* Exercise aim *
Set down the lines of the data exactly, starting at the first and stopping after the line containing "[midpoint + |1".

Data extracted from a collection:
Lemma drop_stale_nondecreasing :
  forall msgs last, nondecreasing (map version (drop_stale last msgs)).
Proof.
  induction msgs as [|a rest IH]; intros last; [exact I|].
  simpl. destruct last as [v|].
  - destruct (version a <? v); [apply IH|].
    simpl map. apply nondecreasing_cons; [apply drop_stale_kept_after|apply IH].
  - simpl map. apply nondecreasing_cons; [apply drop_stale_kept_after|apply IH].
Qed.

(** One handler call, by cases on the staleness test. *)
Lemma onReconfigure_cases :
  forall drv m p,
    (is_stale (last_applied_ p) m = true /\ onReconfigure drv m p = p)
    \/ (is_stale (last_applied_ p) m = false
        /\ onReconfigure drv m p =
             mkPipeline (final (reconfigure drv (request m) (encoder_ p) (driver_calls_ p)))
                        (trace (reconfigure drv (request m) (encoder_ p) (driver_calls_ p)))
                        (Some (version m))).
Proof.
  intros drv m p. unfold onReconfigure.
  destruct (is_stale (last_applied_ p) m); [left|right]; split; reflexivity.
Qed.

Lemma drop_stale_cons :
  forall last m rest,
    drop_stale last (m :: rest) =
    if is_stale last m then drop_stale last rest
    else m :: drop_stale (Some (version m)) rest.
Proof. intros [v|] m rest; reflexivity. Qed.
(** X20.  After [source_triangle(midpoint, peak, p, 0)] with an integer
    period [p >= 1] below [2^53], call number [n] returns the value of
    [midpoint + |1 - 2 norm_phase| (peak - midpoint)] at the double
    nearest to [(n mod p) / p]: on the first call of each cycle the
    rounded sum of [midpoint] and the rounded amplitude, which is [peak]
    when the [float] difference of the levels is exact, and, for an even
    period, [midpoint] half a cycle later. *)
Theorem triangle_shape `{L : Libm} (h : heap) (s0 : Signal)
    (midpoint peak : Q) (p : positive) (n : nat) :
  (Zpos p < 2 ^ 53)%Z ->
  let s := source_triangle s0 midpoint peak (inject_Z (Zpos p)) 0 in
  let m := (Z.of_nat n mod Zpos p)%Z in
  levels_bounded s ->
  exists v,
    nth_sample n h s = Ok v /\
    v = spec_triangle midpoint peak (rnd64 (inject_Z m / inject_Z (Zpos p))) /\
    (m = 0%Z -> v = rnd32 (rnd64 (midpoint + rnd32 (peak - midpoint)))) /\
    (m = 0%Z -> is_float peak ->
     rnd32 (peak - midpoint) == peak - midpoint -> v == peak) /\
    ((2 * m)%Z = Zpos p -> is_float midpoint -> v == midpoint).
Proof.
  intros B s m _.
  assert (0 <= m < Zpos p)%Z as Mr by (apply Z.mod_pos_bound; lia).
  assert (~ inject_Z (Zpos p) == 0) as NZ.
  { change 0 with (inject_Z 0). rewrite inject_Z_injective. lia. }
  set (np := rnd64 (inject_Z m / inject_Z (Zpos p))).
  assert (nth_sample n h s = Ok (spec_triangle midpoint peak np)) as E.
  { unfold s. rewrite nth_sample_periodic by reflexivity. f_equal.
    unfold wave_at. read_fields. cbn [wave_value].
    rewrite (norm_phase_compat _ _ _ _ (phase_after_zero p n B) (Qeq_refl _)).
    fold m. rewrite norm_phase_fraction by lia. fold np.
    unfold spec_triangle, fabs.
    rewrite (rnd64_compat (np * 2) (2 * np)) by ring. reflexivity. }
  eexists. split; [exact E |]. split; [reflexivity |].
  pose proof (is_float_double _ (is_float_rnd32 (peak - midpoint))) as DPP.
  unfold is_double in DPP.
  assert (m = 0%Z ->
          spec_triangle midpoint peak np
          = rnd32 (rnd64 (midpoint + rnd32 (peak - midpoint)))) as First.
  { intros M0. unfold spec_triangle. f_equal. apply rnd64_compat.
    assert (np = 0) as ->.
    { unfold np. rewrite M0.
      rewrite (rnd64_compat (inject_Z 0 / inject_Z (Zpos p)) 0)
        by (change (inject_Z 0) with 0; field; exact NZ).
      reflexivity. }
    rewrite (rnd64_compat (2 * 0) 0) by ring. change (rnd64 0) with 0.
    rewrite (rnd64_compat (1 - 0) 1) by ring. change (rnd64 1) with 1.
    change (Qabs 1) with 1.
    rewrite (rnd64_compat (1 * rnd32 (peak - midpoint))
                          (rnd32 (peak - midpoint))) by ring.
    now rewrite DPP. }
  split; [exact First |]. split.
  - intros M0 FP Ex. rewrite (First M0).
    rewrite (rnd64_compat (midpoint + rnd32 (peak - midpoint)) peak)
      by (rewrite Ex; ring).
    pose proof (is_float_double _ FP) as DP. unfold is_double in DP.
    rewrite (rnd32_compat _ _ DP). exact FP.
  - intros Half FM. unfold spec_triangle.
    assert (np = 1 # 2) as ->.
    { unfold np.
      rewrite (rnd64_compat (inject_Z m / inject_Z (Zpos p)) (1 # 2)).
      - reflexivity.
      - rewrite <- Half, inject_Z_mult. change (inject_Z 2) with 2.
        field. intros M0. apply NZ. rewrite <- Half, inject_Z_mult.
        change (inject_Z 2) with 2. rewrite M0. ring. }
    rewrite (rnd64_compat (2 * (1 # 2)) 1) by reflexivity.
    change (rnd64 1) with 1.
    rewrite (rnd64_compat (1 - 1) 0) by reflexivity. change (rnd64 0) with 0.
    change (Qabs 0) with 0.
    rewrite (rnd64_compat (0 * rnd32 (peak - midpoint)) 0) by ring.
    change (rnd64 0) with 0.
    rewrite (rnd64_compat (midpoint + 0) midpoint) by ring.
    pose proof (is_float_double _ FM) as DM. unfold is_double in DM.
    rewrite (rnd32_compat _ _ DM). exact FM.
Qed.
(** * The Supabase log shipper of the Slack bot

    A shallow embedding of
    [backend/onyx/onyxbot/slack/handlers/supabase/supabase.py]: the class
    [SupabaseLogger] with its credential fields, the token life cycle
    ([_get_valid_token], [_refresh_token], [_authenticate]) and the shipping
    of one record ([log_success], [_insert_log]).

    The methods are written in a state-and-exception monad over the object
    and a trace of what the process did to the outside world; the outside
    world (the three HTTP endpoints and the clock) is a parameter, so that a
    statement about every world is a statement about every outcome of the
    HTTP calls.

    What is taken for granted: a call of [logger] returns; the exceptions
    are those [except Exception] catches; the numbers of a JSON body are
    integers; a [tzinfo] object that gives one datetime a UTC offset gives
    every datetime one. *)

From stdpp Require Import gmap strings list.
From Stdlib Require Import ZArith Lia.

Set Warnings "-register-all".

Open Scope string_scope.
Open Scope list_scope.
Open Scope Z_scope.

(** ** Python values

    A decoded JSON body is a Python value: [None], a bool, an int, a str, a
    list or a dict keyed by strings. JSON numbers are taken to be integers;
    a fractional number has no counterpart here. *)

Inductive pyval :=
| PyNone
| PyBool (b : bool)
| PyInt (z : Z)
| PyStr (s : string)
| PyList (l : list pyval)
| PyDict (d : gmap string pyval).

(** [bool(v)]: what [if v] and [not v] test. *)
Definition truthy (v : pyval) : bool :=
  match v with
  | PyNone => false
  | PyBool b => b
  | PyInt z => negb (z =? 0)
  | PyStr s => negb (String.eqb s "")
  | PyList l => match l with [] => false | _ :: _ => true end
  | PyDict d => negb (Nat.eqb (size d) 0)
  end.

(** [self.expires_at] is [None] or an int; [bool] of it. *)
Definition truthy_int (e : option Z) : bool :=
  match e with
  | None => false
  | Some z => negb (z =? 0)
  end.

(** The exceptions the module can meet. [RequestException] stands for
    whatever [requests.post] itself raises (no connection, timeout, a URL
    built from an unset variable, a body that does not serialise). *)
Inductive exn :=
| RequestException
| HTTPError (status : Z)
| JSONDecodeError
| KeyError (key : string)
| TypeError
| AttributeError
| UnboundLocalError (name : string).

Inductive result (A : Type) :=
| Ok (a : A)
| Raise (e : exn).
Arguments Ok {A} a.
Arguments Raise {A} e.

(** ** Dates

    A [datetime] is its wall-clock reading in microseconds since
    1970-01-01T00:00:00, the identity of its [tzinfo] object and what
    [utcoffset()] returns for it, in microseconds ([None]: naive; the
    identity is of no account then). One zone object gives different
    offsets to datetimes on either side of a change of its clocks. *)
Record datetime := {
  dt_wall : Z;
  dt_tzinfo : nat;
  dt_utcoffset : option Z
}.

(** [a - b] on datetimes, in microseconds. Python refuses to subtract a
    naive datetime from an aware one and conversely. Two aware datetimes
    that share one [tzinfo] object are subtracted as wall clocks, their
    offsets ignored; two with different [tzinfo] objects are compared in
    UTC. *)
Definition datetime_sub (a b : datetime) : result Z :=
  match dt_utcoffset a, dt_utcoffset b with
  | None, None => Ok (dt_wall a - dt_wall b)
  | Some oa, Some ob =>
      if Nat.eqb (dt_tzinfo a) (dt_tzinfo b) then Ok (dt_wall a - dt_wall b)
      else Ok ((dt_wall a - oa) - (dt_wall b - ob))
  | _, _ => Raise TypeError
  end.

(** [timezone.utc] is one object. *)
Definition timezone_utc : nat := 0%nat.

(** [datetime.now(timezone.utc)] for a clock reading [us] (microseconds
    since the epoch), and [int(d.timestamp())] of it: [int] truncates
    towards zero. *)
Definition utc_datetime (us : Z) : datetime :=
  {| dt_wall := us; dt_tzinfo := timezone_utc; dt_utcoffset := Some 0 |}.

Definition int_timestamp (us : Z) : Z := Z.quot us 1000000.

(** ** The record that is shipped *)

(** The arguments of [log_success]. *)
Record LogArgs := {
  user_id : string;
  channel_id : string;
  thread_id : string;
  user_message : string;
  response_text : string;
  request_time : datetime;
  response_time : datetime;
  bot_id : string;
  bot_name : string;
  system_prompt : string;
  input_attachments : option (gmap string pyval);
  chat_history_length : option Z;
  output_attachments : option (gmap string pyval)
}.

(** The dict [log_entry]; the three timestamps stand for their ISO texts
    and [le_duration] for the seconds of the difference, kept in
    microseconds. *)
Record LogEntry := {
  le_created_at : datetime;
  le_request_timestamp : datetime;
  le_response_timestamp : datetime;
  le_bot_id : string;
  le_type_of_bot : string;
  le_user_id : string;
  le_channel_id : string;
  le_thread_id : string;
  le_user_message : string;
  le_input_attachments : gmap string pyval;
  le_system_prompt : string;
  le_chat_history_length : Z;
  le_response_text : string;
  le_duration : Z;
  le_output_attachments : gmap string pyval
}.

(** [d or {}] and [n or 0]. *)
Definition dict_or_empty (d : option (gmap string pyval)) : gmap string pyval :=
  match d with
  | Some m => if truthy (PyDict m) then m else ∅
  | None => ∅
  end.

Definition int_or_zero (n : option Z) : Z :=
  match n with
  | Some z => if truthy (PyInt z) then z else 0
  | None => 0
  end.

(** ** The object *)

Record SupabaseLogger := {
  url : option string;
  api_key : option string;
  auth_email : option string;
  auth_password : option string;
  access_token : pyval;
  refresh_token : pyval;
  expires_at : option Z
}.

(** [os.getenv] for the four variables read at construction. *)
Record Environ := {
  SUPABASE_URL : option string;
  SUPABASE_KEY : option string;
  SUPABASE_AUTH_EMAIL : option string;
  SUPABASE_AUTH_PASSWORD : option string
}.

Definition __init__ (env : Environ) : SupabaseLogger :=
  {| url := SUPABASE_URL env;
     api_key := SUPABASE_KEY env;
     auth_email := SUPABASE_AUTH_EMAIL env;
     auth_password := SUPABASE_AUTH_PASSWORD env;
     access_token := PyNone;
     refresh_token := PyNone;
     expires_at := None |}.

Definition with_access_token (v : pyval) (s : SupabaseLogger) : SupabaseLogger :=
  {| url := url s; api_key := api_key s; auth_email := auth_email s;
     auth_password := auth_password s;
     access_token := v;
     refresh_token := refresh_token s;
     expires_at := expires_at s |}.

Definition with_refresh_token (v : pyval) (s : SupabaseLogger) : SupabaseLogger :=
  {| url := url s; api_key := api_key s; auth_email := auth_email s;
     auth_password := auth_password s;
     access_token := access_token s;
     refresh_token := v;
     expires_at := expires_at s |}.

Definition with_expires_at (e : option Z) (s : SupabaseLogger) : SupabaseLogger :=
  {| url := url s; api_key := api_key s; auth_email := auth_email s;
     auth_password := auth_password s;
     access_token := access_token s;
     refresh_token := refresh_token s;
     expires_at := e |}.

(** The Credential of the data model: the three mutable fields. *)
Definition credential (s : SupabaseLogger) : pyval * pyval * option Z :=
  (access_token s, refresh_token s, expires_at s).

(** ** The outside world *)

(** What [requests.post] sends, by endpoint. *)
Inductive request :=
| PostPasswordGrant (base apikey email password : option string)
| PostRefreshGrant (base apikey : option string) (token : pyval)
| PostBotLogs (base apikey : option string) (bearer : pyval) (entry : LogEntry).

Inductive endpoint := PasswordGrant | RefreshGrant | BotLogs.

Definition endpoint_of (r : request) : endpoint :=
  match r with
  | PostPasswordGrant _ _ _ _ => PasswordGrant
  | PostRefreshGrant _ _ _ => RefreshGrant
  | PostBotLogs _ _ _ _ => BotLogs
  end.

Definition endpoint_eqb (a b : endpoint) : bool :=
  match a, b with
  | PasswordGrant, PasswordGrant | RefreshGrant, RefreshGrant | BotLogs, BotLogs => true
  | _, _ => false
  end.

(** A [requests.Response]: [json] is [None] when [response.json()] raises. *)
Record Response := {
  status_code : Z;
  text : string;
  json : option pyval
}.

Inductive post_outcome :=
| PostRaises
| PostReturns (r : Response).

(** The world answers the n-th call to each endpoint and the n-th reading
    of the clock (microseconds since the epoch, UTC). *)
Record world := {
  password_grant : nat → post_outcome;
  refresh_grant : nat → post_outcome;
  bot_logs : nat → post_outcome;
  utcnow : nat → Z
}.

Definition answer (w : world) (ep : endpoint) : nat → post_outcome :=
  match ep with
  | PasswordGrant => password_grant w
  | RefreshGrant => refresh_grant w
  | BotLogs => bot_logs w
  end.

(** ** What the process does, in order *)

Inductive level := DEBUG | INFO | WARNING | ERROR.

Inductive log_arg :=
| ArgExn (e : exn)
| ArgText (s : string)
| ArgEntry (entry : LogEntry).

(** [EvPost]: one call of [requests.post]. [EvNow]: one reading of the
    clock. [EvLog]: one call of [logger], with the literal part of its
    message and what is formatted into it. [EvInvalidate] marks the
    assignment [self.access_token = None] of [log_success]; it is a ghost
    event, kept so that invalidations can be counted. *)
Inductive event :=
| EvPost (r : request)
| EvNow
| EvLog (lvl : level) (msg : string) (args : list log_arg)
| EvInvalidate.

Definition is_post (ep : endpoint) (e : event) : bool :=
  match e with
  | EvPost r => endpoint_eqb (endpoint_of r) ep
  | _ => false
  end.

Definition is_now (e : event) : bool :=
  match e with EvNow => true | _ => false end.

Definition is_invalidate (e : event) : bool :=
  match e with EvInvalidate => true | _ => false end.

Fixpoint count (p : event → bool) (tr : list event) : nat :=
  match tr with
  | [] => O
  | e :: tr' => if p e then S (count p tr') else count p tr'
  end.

* Your response *
Lemma drop_stale_nondecreasing :
  forall msgs last, nondecreasing (map version (drop_stale last msgs)).
Proof.
  induction msgs as [|a rest IH]; intros last; [exact I|].
  simpl. destruct last as [v|].
  - destruct (version a <? v); [apply IH|].
    simpl map. apply nondecreasing_cons; [apply drop_stale_kept_after|apply IH].
  - simpl map. apply nondecreasing_cons; [apply drop_stale_kept_after|apply IH].
Qed.

(** One handler call, by cases on the staleness test. *)
Lemma onReconfigure_cases :
  forall drv m p,
    (is_stale (last_applied_ p) m = true /\ onReconfigure drv m p = p)
    \/ (is_stale (last_applied_ p) m = false
        /\ onReconfigure drv m p =
             mkPipeline (final (reconfigure drv (request m) (encoder_ p) (driver_calls_ p)))
                        (trace (reconfigure drv (request m) (encoder_ p) (driver_calls_ p)))
                        (Some (version m))).
Proof.
  intros drv m p. unfold onReconfigure.
  destruct (is_stale (last_applied_ p) m); [left|right]; split; reflexivity.
Qed.

Lemma drop_stale_cons :
  forall last m rest,
    drop_stale last (m :: rest) =
    if is_stale last m then drop_stale last rest
    else m :: drop_stale (Some (version m)) rest.
Proof. intros [v|] m rest; reflexivity. Qed.
(** X20.  After [source_triangle(midpoint, peak, p, 0)] with an integer
    period [p >= 1] below [2^53], call number [n] returns the value of
    [midpoint + |1 - 2 norm_phase| (peak - midpoint)] at the double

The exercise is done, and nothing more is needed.